Detection of cardiac allograft rejection is based on the histological examination of endomyocardial biopsies (EMB). We have explored the possibility of whether graft rejection could be detected by characteristic gene expression patterns in peripheral blood mononuclear cells (PBMC) of heart-transplant recipients.

METHODS

The study included 58 blood samples of 44 patients. On the day of EMB, mononuclear cells were isolated from peripheral blood, and gene expression was measured by quantitative real-time PCR. Thirty-nine parameters, including cytokine and chemokine genes were analyzed. Gene expression results were correlated with histological assessment of concomitant evaluated EMB according to International Society for Heart and Lung Transplantation (ISHLT) nomenclature.

RESULTS

Gene expression of perforin, CD95 ligand, granzyme B, RANTES, CXCR3, COX2, ENA 78 and TGF-beta1 was significantly different in PBMC of patients with mild to moderate degrees of allograft rejection (> or =grade 2) compared with patients exhibiting no or minor forms of rejection (<grade 2).
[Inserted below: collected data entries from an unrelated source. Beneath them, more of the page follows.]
Lemma allocate_application_sound previous out :
  allocate_application_classes_reserved gw d iface idx rates cs previous reserved = Ok out →
  application_allocation out ∧ Z.of_nat (size rates) ≤ MAX_APPLICATION_CLASSES_PER_EGRESS ∧ app_rates_ok.
Proof.
  unfold allocate_application_classes_reserved. rewrite !reject_seq, app_rates_ok_spec. intros (Hn & Hr & Hs).
  apply bind_Ok in Hs as (st & Hst & Hs). apply bind_Ok in Hs as (st' & Hst' & Hs).
  split_and!; [|lia|done]. assert (app_inv st) as Hinv.
  { eapply (foldM_inv app_inv); [|apply app_inv_init|exact Hst]. intros ???. apply reuse_application_inv. }
  destruct (new_applications _ _ _ Hinv Hst') as (Hinv' & _). by eapply application_classes_ok.
Qed.

(** Application classes are allocated soundly whatever the saved classes
    were: one class per wanted policy and client, below that client's class
    and within its rate, with tags from 1 through 127 that are distinct below
    one client and class numbers that are distinct, in the application range
    and not reserved.  Without saved classes the allocation succeeds whenever
    every class has a client whose rate suffices, no client has more than 127
    classes and the class numbers are not exhausted. *)
Lemma allocate_application_classes_correct :
  (∀ previous out,
     allocate_application_classes_reserved gw d iface idx rates cs previous reserved = Ok out →
     application_allocation out) ∧
  (app_rates_ok → (∀ pid m r, rates !! (pid, m) = Some r → ∃ p, parents d cs !! m = Some p ∧ r ≤ rate_bps p) →
   (∀ pm, count_below pm (fst <$> btree_entries key_leb rates) ≤ MAX_APPLICATION_TAG) →
   Z.of_nat (size reserved) + Z.of_nat (size rates) ≤ MAX_APPLICATION_CLASSES_PER_EGRESS →
   ∃ out, allocate_application_classes_reserved gw d iface idx rates cs [] reserved = Ok out).
Proof.
  split; [intros previous out Hout; by destruct (allocate_application_sound _ _ Hout)|].
  intros Hr Hp Hcount Htotal. set (ks := fst <$> btree_entries key_leb rates) in *.
  assert (zlen ks = Z.of_nat (size rates)) as Hlen
    by (unfold ks, zlen; by rewrite length_fmap, length_btree_entries).
  destruct (new_applications_total ks [] (mkAppState ∅ ∅ ∅ reserved)) as (st & Hst).
  - split_and!; cbn; [intros; by rewrite !lookup_empty| |change (zlen []) with 0; lia].
    intros pm. unfold tags_of. cbn. rewrite lookup_empty. cbn. apply count_below_nonneg.
  - apply NoDup_btree_keys.
  - intros [pid m] Hin. unfold ks in Hin. apply list_elem_of_fmap in Hin as ([k r] & -> & Hin%elem_of_btree_entries).
    destruct k. destruct (Hp _ _ _ Hin) as (p & Hpp & _). eauto.
  - done.
  - cbn. rewrite Hlen. lia.
  - destruct (new_applications ks _ _ app_inv_init Hst) as (_ & _ & _ & Hks).
    unfold allocate_application_classes_reserved. setoid_rewrite reject_seq. setoid_rewrite reject_seq.
    destruct (mapR (application_class gw d iface idx cs st) (btree_entries key_leb rates)) as [out|e] eqn:Hout.
    + exists out. split_and!; [lia|by apply app_rates_ok_spec|]. cbn [foldM mbind result_bind]. fold ks. by rewrite Hst.
    + exfalso. revert Hout. apply mapR_never. intros [[pid m] r] Hin e'.
      destruct (Hks (pid, m)) as [[t Ht] [c Hc]]; [unfold ks; apply list_elem_of_fmap; by exists ((pid, m), r)|].
      apply elem_of_btree_entries in Hin. destruct (Hp _ _ _ Hin) as (p & Hpp & Hle).
      cbn [application_class]. rewrite Hpp. cbn [ok_or mbind result_bind]. rewrite (proj2 (Z.ltb_ge _ _)) by done.
      rewrite Ht. cbn [ok_or mbind result_bind]. rewrite Hc. done.
Qed.
End application_classes.

(** ** Allocated classes pass the validation of the saved state *)

Section insert_all.
Context {K A : Type} `{Countable K} (key : A → K).

Lemma insert_all_Some (l : list A) (m : gmap K A) k x :
  foldl (λ m c, <[key c := c]> m) m l !! k = Some x → (x ∈ l ∧ key x = k) ∨ m !! k = Some x.
Proof.
  revert m. induction l as [|y l IH]; intros m Hx; cbn in Hx; [by right|].
  apply IH in Hx as [[? ?]|Hx]; [left; set_solver|]. apply lookup_insert_Some in Hx as [[<- <-]|[_ ?]]; [left; set_solver|by right].
Qed.

Lemma insert_all_lookup (l : list A) (m : gmap K A) x :
  NoDup (key <$> l) → x ∈ l → foldl (λ m c, <[key c := c]> m) m l !! key x = Some x.
Proof.
  intros Hnd Hx.
  assert (∀ (l : list A) (m : gmap K A), key x ∉ key <$> l → foldl (λ m c, <[key c := c]> m) m l !! key x = m !! key x) as Hskip.
  { clear. induction l as [|y l IH]; intros m Hn; cbn; [done|]. rewrite IH by set_solver.
    apply lookup_insert_ne. set_solver. }
  revert m. induction l as [|y l IH]; intros m; [set_solver|]. rewrite fmap_cons, NoDup_cons in Hnd. cbn.
  destruct Hnd as [Hy Hnd]. apply elem_of_cons in Hx as [->|Hx]; [|by apply IH].
  rewrite Hskip by done. by rewrite lookup_insert_eq.
Qed.
End insert_all.

Definition interface_ok (i : ManagedInterface) : Prop :=
  name i ≠ "" ∧ str_len (name i) ≤ 15 ∧ m_ifindex i ≠ 0 ∧ in_capacity (capacity_bps i) = true ∧
  known_root (original_root_kind i) = true.

(** An interface of one direction whose classes come from the allocators. *)
Definition allocated_interface `{Digest} (gw : string) (d : Direction) (i : ManagedInterface) : Prop :=
  shared_egress i = false ∧ ∃ rates arates previous aprevious,
    (∀ m, is_Some (rates !! m) → str_len m = 17) ∧ (∀ pid m, is_Some (arates !! (pid, m)) → pid ≠ "") ∧
    allocate_classes gw d (name i) (m_ifindex i) rates previous = Ok (clients i) ∧
    allocate_application_classes gw d (name i) (m_ifindex i) arates (clients i) aprevious = Ok (application_classes i).

(** The static facts about the classes of an interface. *)
Record classes_ok (gw : string) (d : Direction) (i : ManagedInterface) : Prop := mkClassesOk {
  co_count : zlen (clients i) ≤ MAX_CLIENTS_PER_EGRESS;
  co_clients : Forall (λ c, gateway_id c = gw ∧ str_len (mac c) = 17 ∧ direction c = d ∧ interface c = name i ∧
    ifindex c = m_ifindex i ∧ 1 ≤ tag c ≤ 256 ∧ class_minor c = 100 + tag c ∧ leaf_minor c = 1000 + tag c ∧
    in_capacity (rate_bps c) = true) (clients i);
  co_tags : NoDup (tag <$> clients i);
  co_app_count : zlen (application_classes i) ≤ MAX_APPLICATION_CLASSES_PER_EGRESS;
  co_apps : Forall (λ a, ∃ p, p ∈ clients i ∧ mac p = app_mac a ∧ parent_class_minor a = class_minor p ∧
    app_policy_id a ≠ "" ∧ app_gateway_id a = gw ∧ app_direction a = d ∧ app_interface a = name i ∧
    app_ifindex a = m_ifindex i ∧ in_range FIRST_APPLICATION_TAG MAX_APPLICATION_TAG (app_tag a) = true ∧
    class_minor_ok (app_class_minor a) = true ∧ in_range 64000 1000000000 (app_rate_bps a) = true ∧
    app_rate_bps a ≤ rate_bps p) (application_classes i);
  co_app_tags : NoDup ((λ a, (parent_class_minor a, app_tag a)) <$> application_classes i);
  co_app_keys : NoDup ((λ a, (app_policy_id a, app_mac a)) <$> application_classes i);
  co_app_minors : NoDup (app_class_minor <$> application_classes i);
}.

Lemma allocated_classes_ok `{Digest} gw d i : allocated_interface gw d i → classes_ok gw d i.
Proof.
  intros (_ & rates & arates & previous & aprevious & Hmac & Hpid & Hcs & Has).
  apply allocate_classes_sound in Hcs as (Hn & Hcap & _ & [Hkeys Hfields Htags _]).
  apply allocate_application_sound in Has as ([Hakeys Hafields Hatags Haminors] & Han & _).
  assert (length (clients i) = size rates) as Hlen
    by (rewrite <- (length_fmap mac), Hkeys, length_fmap; apply length_btree_entries).
  assert (length (application_classes i) = size arates) as Halen
    by (rewrite <- (length_fmap (λ a, (app_policy_id a, app_mac a))), Hakeys, length_fmap; apply length_btree_entries).
  split; [unfold zlen; lia| |done|unfold zlen; lia| |done| |done].
  - eapply Forall_impl; [exact Hfields|]. cbv beta. intros c (t & r & Hc & Hr & Ht). rewrite Hc in *. cbn in *.
    change MAX_CLASS_TAG with 256 in Ht. split_and!; try (done || lia); eauto.
  - eapply Forall_impl; [exact Hafields|]. cbv beta. intros a (p & Hp & Ha & Hr & Hrange & Hle & Htag & Hminor & _).
    exists p. unfold parents in Hp. apply insert_all_Some in Hp as [[Hin Hmp]|Hno]; [|by rewrite lookup_empty in Hno].
    apply list_elem_of_In, filter_In in Hin as [Hin _]. split_and!; try done.
    + by rewrite <- list_elem_of_In in Hin.
    + by rewrite Ha.
    + eapply Hpid. eauto.
    + by rewrite Ha.
    + by rewrite Ha.
    + by rewrite Ha.
    + by rewrite Ha.
    + by apply in_range_spec.
  - rewrite Hakeys. apply NoDup_btree_keys.
Qed.

Section validating.
Context (gw : string) (d : Direction) (i : ManagedInterface).
Context (Hgw : gw ≠ "") (Hshared : shared_egress i = false) (Hok : classes_ok gw d i).

Lemma client_minors : NoDup (class_minor <$> clients i).
Proof.
  apply NoDup_fmap_2_strong; [|by eapply NoDup_fmap_1, co_tags]. intros c c' Hc Hc' Heq.
  pose proof (co_clients _ _ _ Hok) as Hall. rewrite Forall_forall in Hall.
  apply (NoDup_key_inj tag (clients i)); [apply (co_tags _ _ _ Hok)|done|done|].
  pose proof (Hall c Hc). pose proof (Hall c' Hc'). lia.
Qed.

Lemma validate_client_Ok st c : c ∈ clients i → tag c ∉ fst st → class_minor c ∉ snd st →
  validate_client i st c = Ok ({[tag c]} ∪ fst st, {[class_minor c]} ∪ snd st).
Proof.
  intros Hc Ht Hm. pose proof (co_clients _ _ _ Hok) as Hall. rewrite Forall_forall in Hall.
  destruct (Hall c Hc) as (H1 & H2 & _ & H4 & H5 & H6 & H7 & H8 & H9). destruct st as [tags classes]. cbn in *.
  unfold validate_client. replace (str_is_empty (gateway_id c)) with false by (rewrite H1; by destruct gw).
  rewrite H2, H4, H5, !Z.eqb_refl, String.eqb_refl, Hshared, H7, H8, !Z.eqb_refl, H9.
  unfold valid_client_tag. cbn [negb]. rewrite (proj2 (in_range_spec 1 MAX_CLASS_TAG (tag c))) by (change MAX_CLASS_TAG with 256; lia).
  rewrite H7 in Hm. rewrite !bool_decide_eq_false_2 by done. done.
Qed.

Lemma validate_clients_Ok cs st : (∀ c, c ∈ cs → c ∈ clients i) → NoDup (tag <$> cs) → NoDup (class_minor <$> cs) →
  (∀ c, c ∈ cs → tag c ∉ fst st ∧ class_minor c ∉ snd st) →
  ∃ st', foldM (validate_client i) st cs = Ok st' ∧ snd st' = list_to_set (class_minor <$> cs) ∪ snd st.
Proof.
  revert st. induction cs as [|c cs IH]; intros st Hin Ht Hm Hfree; [exists st; set_solver|].
  rewrite fmap_cons, NoDup_cons in Ht. rewrite fmap_cons, NoDup_cons in Hm. destruct Ht as [Htc Ht], Hm as [Hmc Hm].
  destruct (Hfree c) as [Hf1 Hf2]; [set_solver|]. cbn [foldM]. rewrite validate_client_Ok by (done || set_solver).
  cbn [mbind result_bind].
  destruct (IH ({[tag c]} ∪ fst st, {[class_minor c]} ∪ snd st)) as (st' & -> & Hst'); [set_solver|done|done| |].
  - intros c' Hc'. cbn. destruct (Hfree c') as [? ?]; [set_solver|].
    assert (tag c' ≠ tag c) by (intros He; apply Htc; rewrite <- He; by apply list_elem_of_fmap_2).
    assert (class_minor c' ≠ class_minor c) by (intros He; apply Hmc; rewrite <- He; by apply list_elem_of_fmap_2).
    set_solver.
  - exists st'. split; [done|]. rewrite Hst', fmap_cons. set_solver.
Qed.

Lemma validate_application_Ok st a : a ∈ application_classes i →
  (parent_class_minor a, app_tag a) ∉ fst (fst st) → (app_policy_id a, app_mac a, app_direction a) ∉ snd (fst st) →
  app_class_minor a ∉ snd st →
  validate_application i st a = Ok ({[(parent_class_minor a, app_tag a)]} ∪ fst (fst st),
    {[(app_policy_id a, app_mac a, app_direction a)]} ∪ snd (fst st), {[app_class_minor a]} ∪ snd st).
Proof.
  intros Ha H1 H2 H3. pose proof (co_apps _ _ _ Hok) as Hall. rewrite Forall_forall in Hall.
  destruct (Hall a Ha) as (p & Hp & Hmac & Hpm & Hpid & Hg & Hd & Hi & Hx & Ht & Hm & Hr & Hle).
  pose proof (co_clients _ _ _ Hok) as Hcs. rewrite Forall_forall in Hcs. destruct (Hcs p Hp) as (Hpg & _ & Hpd & _).
  destruct st as [[tags keys] classes]. cbn in *. unfold validate_application, clients_by_class.
  rewrite Hpm, (insert_all_lookup class_minor) by (apply client_minors || done). cbn [ok_or mbind result_bind].
  rewrite Ht. cbn [negb reject_if mbind result_bind].
  replace (str_is_empty (app_policy_id a)) with false by (by destruct (app_policy_id a)).
  rewrite Hg, Hpg, Hmac, Hd, Hpd, Hi, Hx, !String.eqb_refl, Z.eqb_refl, Hr, (bool_decide_eq_true_2 (d = d)) by done.
  unfold class_minor_ok in Hm. rewrite Hm, (proj2 (Z.ltb_ge _ _)) by done.
  rewrite Hpm in H1. rewrite Hd in H2. rewrite !bool_decide_eq_false_2 by done. done.
Qed.

Lemma validate_applications_Ok l st : (∀ a, a ∈ l → a ∈ application_classes i) →
  NoDup ((λ a, (parent_class_minor a, app_tag a)) <$> l) → NoDup ((λ a, (app_policy_id a, app_mac a)) <$> l) →
  NoDup (app_class_minor <$> l) →
  (∀ a, a ∈ l → (parent_class_minor a, app_tag a) ∉ fst (fst st) ∧
     (app_policy_id a, app_mac a, app_direction a) ∉ snd (fst st) ∧ app_class_minor a ∉ snd st) →
  ∃ st', foldM (validate_application i) st l = Ok st' ∧ snd st' = list_to_set (app_class_minor <$> l) ∪ snd st.
Proof.
  revert st. induction l as [|a l IH]; intros st Hin Ht Hk Hm Hfree; [exists st; set_solver|].
  rewrite fmap_cons, NoDup_cons in Ht. rewrite fmap_cons, NoDup_cons in Hk. rewrite fmap_cons, NoDup_cons in Hm.
  destruct Ht as [Hta Ht], Hk as [Hka Hk], Hm as [Hma Hm]. destruct (Hfree a) as (Hf1 & Hf2 & Hf3); [set_solver|].
  cbn [foldM]. rewrite validate_application_Ok by (done || set_solver). cbn [mbind result_bind].
  match goal with |- context [foldM _ ?s l] => destruct (IH s) as (st' & -> & Hst') end; [set_solver|done|done|done| |].
  - intros b Hb. cbn. destruct (Hfree b) as (? & ? & ?); [set_solver|].
    pose proof (list_elem_of_fmap_2 (λ a, (parent_class_minor a, app_tag a)) l b Hb) as B1.
    pose proof (list_elem_of_fmap_2 (λ a, (app_policy_id a, app_mac a)) l b Hb) as B2.
    pose proof (list_elem_of_fmap_2 app_class_minor l b Hb) as B3. cbn in B1, B2, B3.
    rewrite !not_elem_of_union, !not_elem_of_singleton. split_and!; try done; intros Heq.
    + apply Hta. by rewrite <- Heq.
    + apply Hka. injection Heq as E1 E2 _. by rewrite <- E1, <- E2.
    + apply Hma. by rewrite <- Heq.
  - exists st'. split; [done|]. rewrite Hst', fmap_cons. set_solver.
Qed.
Using discriminance analysis, five parameters were found that allow discrimination of rejection > or =grade 2 vs. <grade 2 with a sensitivity of 84% and a specificity of 82% as assessed by receiver operating characteristic analysis.

CONCLUSION

Quantitative analysis of gene expression in PBMC may be a valuable tool for non-invasive diagnosis of allograft rejection and may allow further insight in the biological process of graft rejection.